Demenza semantica
| Demenza semantica | |
|---|---|
| Specialità | neurologia |
| Classificazione e risorse esterne (EN) | |
| ICD-9-CM | 331.19 |
| OMIM | 600274 |
| Sinonimi | |
| SD | |
Con la locuzione demenza semantica o SD (dall'inglese semantic dementia) si fa riferimento ad un particolare tipo di demenza frontotemporale il cui esordio è caratterizzato da una progressiva alterazione del linguaggio.
Profilo clinico
Differentemente dalla afasia primaria progressiva, nella SD la afasia è di grado moderato in cui non è corrotta la fluenza o la capacità di reperimento delle parole. Piuttosto, vi è una progressiva perdita del significato delle parole, molto spesso associata a parafasie e a prosopoagnosia.
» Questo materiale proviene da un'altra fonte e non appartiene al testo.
(** * converter_bot: rate cache, request parsing and conversion arithmetic

    A shallow embedding of [main.py]: the [decimal] arithmetic the handler
    relies on (default context: 28 significant digits, round-half-even,
    exponent range of the context, trapped InvalidOperation, DivisionByZero
    and Overflow), the string helpers, the cache with its staleness rule,
    [get_rates], [fmt], the two request grammars and [convert_handler].

    The Telegram transport, the HTTP session and logging are outside the
    model: a handler takes the message text, the clock and the answer of
    the rates endpoint, and gives the reply together with the new state
    of the cache.

    A message text is a string of ASCII characters: the character classes
    of the pattern, [str.strip], [str.upper] and the digits that
    [Decimal] reads are the ASCII ones.  Python's own classes are wider
    (any Unicode whitespace and decimal digit, and under [re.I] a few
    letters that fold to ASCII ones), so a message with a character
    outside ASCII is outside the model. *)

From Stdlib Require Import ZArith NArith Lia String Ascii List Bool Reals Lra.
From stdpp Require Import base option gmap strings list sorting.

Local Open Scope string_scope.
Local Open Scope Z_scope.

(** ** Exceptions and results *)

Inductive exn : Type :=
| InvalidOperation
| DivisionByZero
| Overflow
| KeyError (key : string)
| AttributeError.

Inductive result (A : Type) : Type :=
| Ok (a : A)
| Raise (e : exn).
Arguments Ok {A} a.
Arguments Raise {A} e.

#[global] Instance result_ret : MRet result := λ A a, Ok a.
#[global] Instance result_bind : MBind result := λ A B f m,
  match m with
  | Ok a => f a
  | Raise e => Raise e
  end.

(** ** String helpers ([str] methods on ASCII text)

    Text is a string of bytes; the helpers below act on the ASCII range,
    where bytes and code points coincide. *)

Module Str.

Definition code (a : ascii) : N := N_of_ascii a.

Definition is_digit (a : ascii) : bool :=
  ((48 <=? code a) && (code a <=? 57))%N.

Definition is_upper (a : ascii) : bool :=
  ((65 <=? code a) && (code a <=? 90))%N.

Definition is_lower (a : ascii) : bool :=
  ((97 <=? code a) && (code a <=? 122))%N.

Definition is_alpha (a : ascii) : bool := is_upper a || is_lower a.

(** [str.isspace] on ASCII: tab to carriage return, the four separators
    and the space. *)
Definition is_space (a : ascii) : bool :=
  ((9 <=? code a) && (code a <=? 13) || (28 <=? code a) && (code a <=? 32))%N.

Definition upper_char (a : ascii) : ascii :=
  if is_lower a then ascii_of_N (code a - 32) else a.

Definition lower_char (a : ascii) : ascii :=
  if is_upper a then ascii_of_N (code a + 32) else a.

Fixpoint map_chars (f : ascii -> ascii) (s : string) : string :=
  match s with
  | EmptyString => EmptyString
  | String a r => String (f a) (map_chars f r)
  end.

Definition upper : string -> string := map_chars upper_char.
Definition lower : string -> string := map_chars lower_char.

Fixpoint lstrip_by (p : ascii -> bool) (s : string) : string :=
  match s with
  | EmptyString => EmptyString
  | String a r => if p a then lstrip_by p r else s
  end.

Fixpoint rstrip_by (p : ascii -> bool) (s : string) : string :=
  match s with
  | EmptyString => EmptyString
  | String a r =>
      match rstrip_by p r with
      | EmptyString => if p a then EmptyString else String a EmptyString
      | r' => String a r'
      end
  end.

(** [s.strip()] *)
Definition strip (s : string) : string := rstrip_by is_space (lstrip_by is_space s).

(** [s.rstrip(c)] for a one-character argument *)
Definition rstrip (c : ascii) (s : string) : string :=
  rstrip_by (Ascii.eqb c) s.

(** [s.replace(old, new)] for a non-empty [old]: occurrences are found
    from the left and do not overlap; [skip] counts the characters of a
    matched occurrence still to be passed over. *)
Fixpoint replace_go (old new : string) (skip : nat) (s : string) : string :=
  match s with
  | EmptyString => EmptyString
  | String a r =>
      match skip with
      | S k => replace_go old new k r
      | O =>
          if String.prefix old s
          then new ++ replace_go old new (Nat.pred (String.length old)) r
          else String a (replace_go old new O r)
      end
  end.

Definition replace (old new s : string) : string := replace_go old new O s.

(** The longest prefix of characters satisfying [p], and the rest. *)
Fixpoint span (p : ascii -> bool) (s : string) : string * string :=
  match s with
  | EmptyString => (EmptyString, EmptyString)
  | String a r =>
      if p a then let '(x, y) := span p r in (String a x, y)
      else (EmptyString, s)
  end.

(** The rest of [s] after the prefix [p], when [s] starts with [p]. *)
Fixpoint drop_prefix (p s : string) : option string :=
  match p, s with
  | EmptyString, _ => Some s
  | String a p', String b s' => if Ascii.eqb a b then drop_prefix p' s' else None
  | String _ _, EmptyString => None
  end.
Il disinteresse alla cura della persona, gli atteggiamenti perseverativi e la compulsività, identificano questa entità nosologica nell'ambito della demenza frontotemporale. Tale legame è rafforzato dalla presenza di compromissione delle funzioni mnemoniche solo negli stadi tardivi di malattia.
Profilo diagnostico
Un'accurata indagine anamnestica (demenza insorta nella quarta/quinta decade di vita con alterazioni del linguaggio), associata alla valutazione delle capacità di riconoscimento di parole, può essere sufficiente a suggerire la SD. L'imaging a risonanza magnetica è inoltre in grado di dimostrare l'atrofia del lobo frontale e della porzione anteriore del lobo temporale, distinguendo la SD dalla malattia di Alzheimer. La presenza di inclusioni ubiquitina-positive, TDP-43 positive e tau-negative rafforza la diagnosi.
Bibliografia
- C. Loeb, E. Favale, Neurologia di Fazio Loeb, Roma, Società Editrice Universo, 2003, ISBN 88-87753-73-3.
- B. Bergamasco, R. Mutani, La neurologia di Bergamini, Torino, Cortina, 2007, ISBN 88-8239-120-5.
- Allan H. Ropper, Robert H. Brown, Adams & Victor - Principi di neurologia, Milano - New York, McGraw-Hill Companies, 2006, ISBN 88-386-3909-4.